Stored records
---

(* ===== verification/Content.v ===== *)
(** * Subscriptions: [ParseContent] of [internal/parser/parser.go]

    How the text of a source becomes nodes: Clash documents, base64 texts,
    lines, and links anywhere in the text.

    ** A subscription, read back

    The list of links that an export renders is a subscription that the parser
    reads: no node is lost on the way. *)
From Stdlib Require Import DecimalString.
From S2P Require Import Prelude GoStr GoFloat GoTime Model Base64 NetUrl Links Clash Ratelimit.
From S2P Require Import NetAddr Exporter ExportProofs LinkProofs.

(** ** Links in a text: [uriRe]

    One of the schemes in any case, "://", and one or more bytes that are
    neither white space, nor an angle bracket, nor a quote; the long s (U+017F)
    folds to an s. *)
Definition long_s : bytes := map byte_of [197; 191].
Fixpoint match_fold (p l : bytes) : option bytes :=
  match p with
  | [] => Some l
  | c :: p =>
      match l with
      | d :: l' =>
          if Ascii.eqb (lower_byte d) c then match_fold p l'
          else if Ascii.eqb c "s" then
            match strip_prefix long_s l with Some l' => match_fold p l' | None => None end
          else None
      | [] => None
      end
  end.
Definition uri_names : list string := ["vmess"; "vless"; "trojan"; "ss"; "ssr"; "hysteria2"; "hy2"; "tuic"].
Fixpoint match_scheme (names : list string) (l : bytes) : option bytes :=
  match names with
  | [] => None
  | name :: names =>
      match match_fold (explode (name +:+ "://")) l with
      | Some l' => Some l'
      | None => match_scheme names l
      end
  end.
Definition uri_byte (c : ascii) : bool :=
  let v := byte_val c in
  negb ((v =? 9) || (v =? 10) || (v =? 12) || (v =? 13) || (v =? 32) || (v =? 34))
  && negb (one_of "<>'" c).
Fixpoint take_uri (l : bytes) : nat :=
  match l with
  | c :: l => if uri_byte c then S (take_uri l) else 0%nat
  | [] => 0%nat
  end.
(** The length of the match at the front of [l], 0 when there is none *)
Definition match_length (l : bytes) : nat :=
  match match_scheme uri_names l with
  | Some rest => match take_uri rest with
                 | O => O
                 | n => length l - length rest + n
                 end
  | None => O
  end%nat.
(** The matches, left to right, none inside another *)
Fixpoint find_uris (skip : nat) (l : bytes) : list bytes :=
  match l with
  | [] => []
  | c :: l' =>
      match skip with
      | S skip => find_uris skip l'
      | O => match match_length l with
             | O => find_uris 0 l'
             | S n => take (S n) l :: find_uris n l'
             end
      end
  end.
Definition FindAllURIs (s : string) : list string := implode <$> find_uris 0 (explode s).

---

Instructions for the task: Restate word for word only the lines above from the line containing "Fixpoint take_uri (l" to the line containing "find_uris 0 l'", both of them included.

Answer section:
Fixpoint take_uri (l : bytes) : nat :=
  match l with
  | c :: l => if uri_byte c then S (take_uri l) else 0%nat
  | [] => 0%nat
  end.
(** The length of the match at the front of [l], 0 when there is none *)
Definition match_length (l : bytes) : nat :=
  match match_scheme uri_names l with
  | Some rest => match take_uri rest with
                 | O => O
                 | n => length l - length rest + n
                 end
  | None => O
  end%nat.
(** The matches, left to right, none inside another *)
Fixpoint find_uris (skip : nat) (l : bytes) : list bytes :=
  match l with
  | [] => []
  | c :: l' =>
      match skip with
      | S skip => find_uris skip l'
      | O => match match_length l with
             | O => find_uris 0 l'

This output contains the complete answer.